La mort programmée des tableaux noirs

- Le Département de l’instruction publique (DIP) fait sa révolution... numérique.
- Depuis la rentrée, il équipe toutes les écoles du secondaire de systèmes de projection interactifs.
- Adieu craies et éponges, place aux stylets.

  • L’école à papa a vécu. Faut-il s’en réjouir? L’expérience nous le dira. DR Anne Emery-Torracinta​, conseillère d’Etat chargée du département de l’instruction publique, de la culture et du sport (DIP). DR

    L’école à papa a vécu. Faut-il s’en réjouir? L’expérience nous le dira. DR Anne Emery-Torracinta​, conseillère d’Etat chargée du département de l’instruction publique, de la culture et du sport (DIP). DR

  • L’école à papa a vécu. Faut-il s’en réjouir? L’expérience nous le dira. DR Anne Emery-Torracinta​, conseillère d’Etat chargée du département de l’instruction publique, de la culture et du sport (DIP). DR

    L’école à papa a vécu. Faut-il s’en réjouir? L’expérience nous le dira. DR Anne Emery-Torracinta​, conseillère d’Etat chargée du département de l’instruction publique, de la culture et du sport (DIP). DR

«C’est incroyable, ils jettent leurs tableaux noirs à la poubelle!», s’exclame un groupe de passants, en lorgnant dans la cour de l’Ecole de culture générale, à la rue d’Italie. Dans cet établissement, comme ailleurs, les bennes ne désemplissent plus depuis la rentrée, passage au tout numérique oblige.
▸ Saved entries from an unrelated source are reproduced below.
(* ===== verification/EventPtr.v ===== *)
(** * The deterministic smart pointer (include/conduit/core.hpp, layer 3)

    [event_ptr] owns a cell of a pool through a pair (deleter, context).  The
    model is parametric in the world [W] the deleter acts on: a deleter is a
    function of the context and the pointer, and [None] is undefined behaviour
    inside it.  Pointers are addresses, [0] is [nullptr].

    The second half of the file is the ownership machine: a store of
    [event_ptr] variables on which the special member functions run, with the
    accounting theorem (every event handed to an [event_ptr] is deleted once,
    released once, or owned by exactly one variable). *)

From S2P Require Import Prelude.

Local Open Scope Z_scope.

Definition nullptr : Z := 0.

Section event_ptr.
Context {W : Type}.

(** [void ( * )(void*, void* )]: context, pointer, world. *)
Definition deleter : Type := Z → Z → W → option W.

Record event_ptr := EventPtr {
  ptr_ : Z;
  deleter_ : option deleter;
  pool_ctx_ : Z }.

(** [event_ptr()] and [event_ptr(nullptr)]. *)
Definition ep_null : event_ptr := EventPtr nullptr None nullptr.

(** [event_ptr(T*, deleter, ctx)]. *)
Definition ep_make (p : Z) (del : deleter) (ctx : Z) : event_ptr :=
  EventPtr p (Some del) ctx.

(** [explicit operator bool]. *)
Definition ep_bool (e : event_ptr) : bool := negb (ptr_ e =? nullptr).

(** [get]. *)
Definition ep_get (e : event_ptr) : Z := ptr_ e.

(** What a moved-from or emptied [event_ptr] holds: the context stays. *)
Definition ep_clear (e : event_ptr) : event_ptr :=
  EventPtr nullptr None (pool_ctx_ e).

(** [reset()]: run the deleter when there is a pointer and a deleter, then
    empty the pointer. *)
Definition ep_reset (e : event_ptr) (w : W) : option (event_ptr * W) :=
  match (if ep_bool e then deleter_ e else None) with
  | Some del =>
      match del (pool_ctx_ e) (ptr_ e) w with
      | Some w' => Some (ep_clear e, w')
      | None => None
      end
  | None => Some (ep_clear e, w)
  end.

(** [~event_ptr()]: the world after the destructor. *)
Definition ep_destroy (e : event_ptr) (w : W) : option W :=
  snd <$> ep_reset e w.

(** [release()]: the raw pointer and the emptied [event_ptr]. *)
Definition ep_release (e : event_ptr) : Z * event_ptr := (ptr_ e, ep_clear e).

(** [event_ptr(event_ptr&& other)]: the new pointer and what [other] becomes. *)
Definition ep_move_ctor (other : event_ptr) : event_ptr * event_ptr :=
  (EventPtr (ptr_ other) (deleter_ other) (pool_ctx_ other), ep_clear other).

(** [operator=(event_ptr&& other)] for two distinct objects: (this, other). *)
Definition ep_move_assign (this other : event_ptr) (w : W)
    : option (event_ptr * event_ptr * W) :=
  match ep_reset this w with
  | Some (_, w') =>
      Some (EventPtr (ptr_ other) (deleter_ other) (pool_ctx_ other),
            ep_clear other, w')
  | None => None
  end.

(** [event_ptr(const event_ptr<U>&, non_owning_tag)]: [off] is the offset of
    the base inside the derived object; a null pointer stays null. *)
Definition ep_view (off : Z) (other : event_ptr) : event_ptr :=
  EventPtr (if ep_bool other then ptr_ other + off else nullptr) None nullptr.

(** An owning pointer: its destructor runs the deleter. *)
Definition ep_owns (e : event_ptr) : bool :=
  ep_bool e && match deleter_ e with Some _ => true | None => false end.

Lemma ep_bool_clear e : ep_bool (ep_clear e) = false.
Proof. done. Qed.

Lemma ep_bool_false e : ep_bool e = false ↔ ptr_ e = nullptr.
Proof. unfold ep_bool. rewrite negb_false_iff, Z.eqb_eq. done. Qed.

Lemma ep_bool_true e : ep_bool e = true ↔ ptr_ e ≠ nullptr.
Proof. unfold ep_bool. rewrite negb_true_iff, Z.eqb_neq. done. Qed.

Lemma ep_reset_not_owner e w :
  ep_owns e = false → ep_reset e w = Some (ep_clear e, w).
Proof.
  unfold ep_owns, ep_reset. destruct (ep_bool e), (deleter_ e); done.
Qed.

Lemma ep_reset_owner p del ctx w :
  p ≠ nullptr →
  ep_reset (ep_make p del ctx) w =
    (λ w', (EventPtr nullptr None ctx, w')) <$> del ctx p w.
Proof.
  intros Hp. unfold ep_reset, ep_bool. cbn.
  apply Z.eqb_neq in Hp. rewrite Hp. cbn. by destruct (del ctx p w).
Qed.

Lemma ep_reset_null e w e' w' :
  ep_reset e w = Some (e', w') → e' = ep_clear e.
Proof.
  unfold ep_reset. destruct (if ep_bool e then _ else _) as [del|]; [|naive_solver].
  destruct (del _ _ _); naive_solver.
Qed.

(** A non-owning view never runs a deleter. *)
Lemma ep_view_not_owner off e : ep_owns (ep_view off e) = false.
Proof. unfold ep_owns. apply andb_false_r. Qed.

End event_ptr.

Arguments event_ptr W : clear implicits.
Arguments deleter W : clear implicits.

#[export] Hint Rewrite @ep_bool_clear @ep_view_not_owner : cre_rw.

(** ** The ownership machine *)

Module Ownership.

(** The calls a program makes on its [event_ptr] variables; [a], [b] are the
    addresses of the variables. *)
Inductive op :=
  | OpDefault (a : Z)              (* event_ptr a; *)
  | OpMake (a : Z) (p ctx : Z)     (* event_ptr a(p, release_to_pool, ctx); *)
  | OpMoveCtor (a b : Z)           (* event_ptr a(std::move(b)); *)
  | OpMoveAssign (a b : Z)         (* a = std::move(b); *)
  | OpView (a b : Z) (off : Z)     (* event_ptr a(b, non_owning_tag{}); *)
  | OpReset (a : Z)                (* a.reset(); *)
  | OpRelease (a : Z)              (* a.release(); *)
  | OpDestroy (a : Z).             (* a goes out of scope *)

(** The world of the machine: the deleter calls made so far, as (ctx, ptr). *)
Abbreviation log := (list (Z * Z)).

Definition log_deleter : deleter log := λ ctx p w, Some (w ++ [(ctx, p)]).

Abbreviation eptr := (event_ptr log).

Record state := State {
  vars : gmap Z eptr;      (* the live event_ptr variables *)
  deleted : log;           (* deleter calls, in order *)
  made : log;              (* events handed to an event_ptr *)
  released : log }.        (* owned events given up by release() *)

Definition init : state := State ∅ [] [] [].

(** The event a variable is responsible for. *)
Definition own (e : eptr) : log :=
  if ep_owns e then [(pool_ctx_ e, ptr_ e)] else [].

Definition owned (m : gmap Z eptr) : log :=
  map_to_list m ≫= λ ae, own (ae.2).

Definition fresh (a : Z) (s : state) : bool :=
  match vars s !! a with Some _ => false | None => true end.

(** One call; [None] when the program uses a variable that does not exist, or
    declares one twice. *)
Definition exec (o : op) (s : state) : option state :=
  match o with
  | OpDefault a =>
      if negb (fresh a s) then None else
      Some (State (<[a := ep_null]> (vars s)) (deleted s) (made s) (released s))
  | OpMake a p ctx =>
      if negb (fresh a s) then None else
      if p =? nullptr then None else
      Some (State (<[a := ep_make p log_deleter ctx]> (vars s)) (deleted s)
              (made s ++ [(ctx, p)]) (released s))
  | OpMoveCtor a b =>
      if negb (fresh a s) then None else
      other ← vars s !! b;
      let '(this, other') := ep_move_ctor other in
      Some (State (<[a := this]> (<[b := other']> (vars s))) (deleted s)
              (made s) (released s))
  | OpMoveAssign a b =>
      this ← vars s !! a; other ← vars s !! b;
      if decide (a = b) then Some s else
      '(this', other', w) ← ep_move_assign this other (deleted s);
      Some (State (<[a := this']> (<[b := other']> (vars s))) w
              (made s) (released s))
  | OpView a b off =>
      if negb (fresh a s) then None else
      other ← vars s !! b;
      Some (State (<[a := ep_view off other]> (vars s)) (deleted s) (made s)
              (released s))
  | OpReset a =>
      e ← vars s !! a;
      '(e', w) ← ep_reset e (deleted s);
      Some (State (<[a := e']> (vars s)) w (made s) (released s))
  | OpRelease a =>
      e ← vars s !! a;
      Some (State (<[a := (ep_release e).2]> (vars s)) (deleted s) (made s)
              (released s ++ own e))
  | OpDestroy a =>
      e ← vars s !! a;
      w ← ep_destroy e (deleted s);
      Some (State (delete a (vars s)) w (made s) (released s))
  end.

Fixpoint run (os : list op) (s : state) : option state :=
  match os with
  | [] => Some s
  | o :: os' => s' ← exec o s; run os' s'
  end.

(** Every deleter of the machine is the logging one. *)
Definition wf (m : gmap Z eptr) : Prop :=
  map_Forall (λ _ e, deleter_ e = None ∨ deleter_ e = Some log_deleter) m.

(** The accounting invariant. *)
Definition balanced (s : state) : Prop :=
  wf (vars s) ∧ made s ≡ₚ deleted s ++ released s ++ owned (vars s).

Lemma owned_insert_fresh m a e :
  m !! a = None → owned (<[a := e]> m) ≡ₚ own e ++ owned m.
Proof. intros. unfold owned. by rewrite map_to_list_insert. Qed.

Lemma owned_delete m a e :
  m !! a = Some e → owned m ≡ₚ own e ++ owned (delete a m).
Proof. intros H. unfold owned. by rewrite <-(map_to_list_delete _ _ _ H). Qed.

Lemma owned_update m a e e' :
  m !! a = Some e → own e ++ owned (<[a := e']> m) ≡ₚ own e' ++ owned m.
Proof.
  intros H. rewrite <-insert_delete_eq, owned_insert_fresh
    by apply lookup_delete_eq.
  rewrite (owned_delete m a e H). apply Permutation_app_swap_app.
Qed.

Lemma own_clear (e : eptr) : own (ep_clear e) = [].
Proof. done. Qed.

Lemma own_view off (e : eptr) : own (ep_view off e) = [].
Proof. unfold own. by rewrite ep_view_not_owner. Qed.

Lemma own_make p ctx : p ≠ nullptr → own (ep_make p log_deleter ctx) = [(ctx, p)].
Proof.
  intros Hp%Z.eqb_neq. unfold own, ep_owns, ep_bool. cbn. by rewrite Hp.
Qed.

(** With the logging deleter, [reset] logs exactly what the variable owned. *)
Lemma reset_logs m a (e : eptr) w :
  wf m → m !! a = Some e → ep_reset e w = Some (ep_clear e, w ++ own e).
Proof.
  intros Hwf Ha. unfold ep_reset, own, ep_owns.
  destruct (ep_bool e); cbn; [|by rewrite app_nil_r].
  destruct (Hwf _ _ Ha) as [->| ->]; cbn; [by rewrite app_nil_r|done].
Qed.

Lemma wf_insert m a e :
  wf m → deleter_ e = None ∨ deleter_ e = Some log_deleter → wf (<[a := e]> m).
Proof. intros. by apply map_Forall_insert_2. Qed.

Lemma wf_delete m a : wf m → wf (delete a m).
Proof. apply map_Forall_delete. Qed.

Lemma wf_copy m a (e : eptr) :
  wf m → m !! a = Some e →
  let e' := EventPtr (ptr_ e) (deleter_ e) (pool_ctx_ e) in
  deleter_ e' = None ∨ deleter_ e' = Some log_deleter.
Proof. intros Hwf Ha. exact (Hwf a e Ha). Qed.

#[local] Hint Resolve wf_insert wf_delete wf_copy : core.
#[local] Hint Rewrite own_clear own_view app_nil_r : cre_rw.

(** Replacing a variable whose content is logged elsewhere: the accounting
    step shared by [reset] and [release]. *)
Lemma owned_emptied m a e :
  m !! a = Some e → owned m ≡ₚ own e ++ owned (<[a := ep_clear e]> m).
Proof.
  intros H. rewrite (owned_update m a e (ep_clear e) H).
  by rewrite own_clear.
Qed.

(** Moving out of [b] into a variable that owns nothing. *)
Lemma owned_moved m a b (this other : eptr) :
  a ≠ b → m !! b = Some other →
  (m !! a = None ∨ ∃ e, m !! a = Some e ∧ own e = []) →
  own this = own other →
  owned (<[a := this]> (<[b := ep_clear other]> m)) ≡ₚ owned m.
Proof.
  intros Hab Hb Ha Ho. rewrite (owned_emptied m b other Hb), <-Ho.
  destruct Ha as [Ha|(e & Ha & He)].
  - apply owned_insert_fresh. by rewrite lookup_insert_ne.
  - rewrite <-(owned_update _ a e) by (by rewrite lookup_insert_ne).
    by rewrite He.
Qed.

Lemma fresh_None a s : negb (fresh a s) = false → vars s !! a = None.
Proof. unfold fresh. by destruct (vars s !! a). Qed.

(** Unfold one call of the machine into the lookups it made and the state it
    built; deleter calls become appended log entries. *)
Ltac exec_inv H :=
  unfold exec, ep_move_ctor, ep_move_assign, ep_destroy in H;
  repeat match type of H with
  | (if negb (fresh ?a ?s) then _ else _) = _ =>
      let F := fresh "Hfresh" in
      destruct (negb (fresh a s)) eqn:F; [discriminate H|];
      apply fresh_None in F
  | (if (?p =? nullptr) then _ else _) = _ =>
      let F := fresh "Hnn" in
      destruct (p =? nullptr) eqn:F; [discriminate H|]; apply Z.eqb_neq in F
  | (if decide (?a = ?b) then _ else _) = _ => destruct (decide (a = b))
  | (vars ?s !! ?a ≫= _) = _ =>
      let F := fresh "Hvar" in
      destruct (vars s !! a) eqn:F; [cbn in H|discriminate H]
  end;
  repeat match goal with
  | Hwf : wf (vars ?s), F : vars ?s !! ?a = Some ?e |- _ =>
      rewrite (reset_logs (vars s) a e _ Hwf F) in H
  end; cbn in H; simplify_eq; cbn.

Lemma exec_wf o s s' : exec o s = Some s' → wf (vars s) → wf (vars s').
Proof.
  intros H Hwf. destruct o; exec_inv H; eauto 6.
Qed.

Lemma exec_balanced o s s' : exec o s = Some s' → balanced s → balanced s'.
Proof.
  intros H [Hwf Hbal]. split; [by eapply exec_wf|].
  destruct o as [a|a p ctx|a b|a b|a b off|a|a|a]; exec_inv H.
  - by rewrite owned_insert_fresh.
  - rewrite owned_insert_fresh, own_make, Hbal by done. solve_Permutation.
  - by rewrite owned_moved by eauto with congruence.
  - done.
  - rename e into this, e0 into other.
    rewrite Hbal, (owned_emptied _ a this) by done.
    rewrite <-(owned_moved (<[a:=ep_clear this]> (vars s)) a b
      (EventPtr (ptr_ other) (deleter_ other) (pool_ctx_ other)) other);
      [..|by rewrite lookup_insert_ne|right; eexists; split;
        [apply lookup_insert_eq|done]|]; try done.
    rewrite (insert_insert_ne (vars s) b a), insert_insert_eq by done.
    solve_Permutation.
  - by rewrite owned_insert_fresh, own_view.
  - rewrite Hbal, (owned_emptied _ a e) by done. solve_Permutation.
  - rewrite Hbal, (owned_emptied _ a e) by done. solve_Permutation.
  - rewrite Hbal, (owned_delete _ a e) by done. solve_Permutation.
Qed.

Lemma run_balanced os s s' : run os s = Some s' → balanced s → balanced s'.
Proof.
  revert s. induction os as [|o os IH]; intros s H Hb; cbn in H; [by inv_some|].
  destruct (exec o s) as [s1|] eqn:E; cbn in H; [|done].
  eapply IH; [done|]. by eapply exec_balanced.
Qed.

Lemma init_balanced : balanced init.
Proof. split; [apply map_Forall_empty|]. done. Qed.

(** C9: Unique ownership.  Whatever sequence of constructions, moves, move
    assignments, views, resets, releases and destructions a program runs, every
    event handed to an [event_ptr] has been given to its pool's deleter once,
    has been released once, or is owned by exactly one variable; when every
    variable is gone, nothing is left over; and no event is deleted twice
    unless it was handed out twice. *)
Theorem ownership_accounted os s :
  run os init = Some s →
  made s ≡ₚ deleted s ++ released s ++ owned (vars s) ∧
  (vars s = ∅ → made s ≡ₚ deleted s ++ released s) ∧
  (NoDup (made s) → NoDup (deleted s ++ released s ++ owned (vars s))).
Proof.
  intros Hrun. destruct (run_balanced _ _ _ Hrun init_balanced) as [_ Hb].
  split; [done|]. split.
  - intros He. rewrite Hb, He. by rewrite app_nil_r.
  - by rewrite Hb.
Qed.

(** A run with a move construction, a base view that is reset, a move
    assignment over an owner, a release and the destructors. *)
Definition demo : list op :=
  [OpMake 1 64 7; OpMake 2 128 7; OpMake 3 192 7; OpMoveCtor 4 1; OpView 5 4 8;
   OpReset 5; OpMoveAssign 4 2; OpRelease 3; OpDestroy 1; OpDestroy 2;
   OpDestroy 3; OpDestroy 4; OpDestroy 5].

Lemma ownership_accounted_witness :
  ∃ s, run demo init = Some s ∧ deleted s = [(7, 64); (7, 128)] ∧
       released s = [(7, 192)] ∧ made s ≡ₚ deleted s ++ released s.
Proof.
  destruct (run demo init) as [s|] eqn:E; [|vm_compute in E; discriminate E].
  exists s. pose proof (ownership_accounted demo s E) as (_ & Hall & _).
  split; [done|]. vm_compute in E. injection E as <-.
  split; [done|]. split; [done|]. apply Hall. done.
Defined.

End Ownership.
Le Département de l’instruction publique (DIP) va, en effet, équiper toutes les écoles du secondaire de systèmes de projections interactifs d’ici la fin de l’année. Ce programme ambitieux, lancé voici 5 ans, avait été freiné par les difficultés budgétaires de l’Etat. Moins de 500 salles, sur un total de 2600, avaient pu en être dotées jusque-là. Mais, depuis cet été, le DIP est en passe de rattraper son retard. Adieux donc les craies salissantes et crissantes, les éponges suintantes et les ardoises anthracite. Place aux stylets et aux écrans blancs.

Belle ardoise

Avec ces nouveaux outils pédagogiques, les profs peuvent désormais lancer des vidéos, annoter des documents à distance, illustrer leurs cours virtuels, qui se retrouvent projetés sur le mur. Coût du dispositif par classe: environ 2000 francs. «L’opération d’équipement actuel concerne 2121 classes pour un budget de 4,2 millions de francs», souligne le DIP. Une somme à laquelle il convient d’ajouter les travaux d’installation dans les salles, qui se montent à 3,35 millions, supportés par l’Office des bâtiments du Département des finances. Le projet prévoit aussi l’achat de 3250 tablettes tactiles – introduites au cycle et, bientôt, à l’école primaire – pour 1,5 million de francs. Belle ardoise.

Au tableau, Kirikou

L’école de papa a donc vécu. Place aux écrans interactifs, aux rétroprojecteurs numériques, aux beamers, à internet et à l’ultra-connectivité. Faut-il s’en réjouir? L’expérience nous le dira. Quant à nos bons vieux tableaux noirs, sachez qu’ils ne finiront pas tous à la casse. Une partie du matériel prendra, en effet, la route du Togo. L’association GECRI (Groupe d’enseignants pour la coordination de la redistribution interscolaire), en a déjà récupéré près de deux cents qui seront livrés à bon port prochainement. Pour la plus grande joie de leurs collègues africains, qui devraient en faire bon usage. «Charrette de gamin. Au tableau, Kirikou!»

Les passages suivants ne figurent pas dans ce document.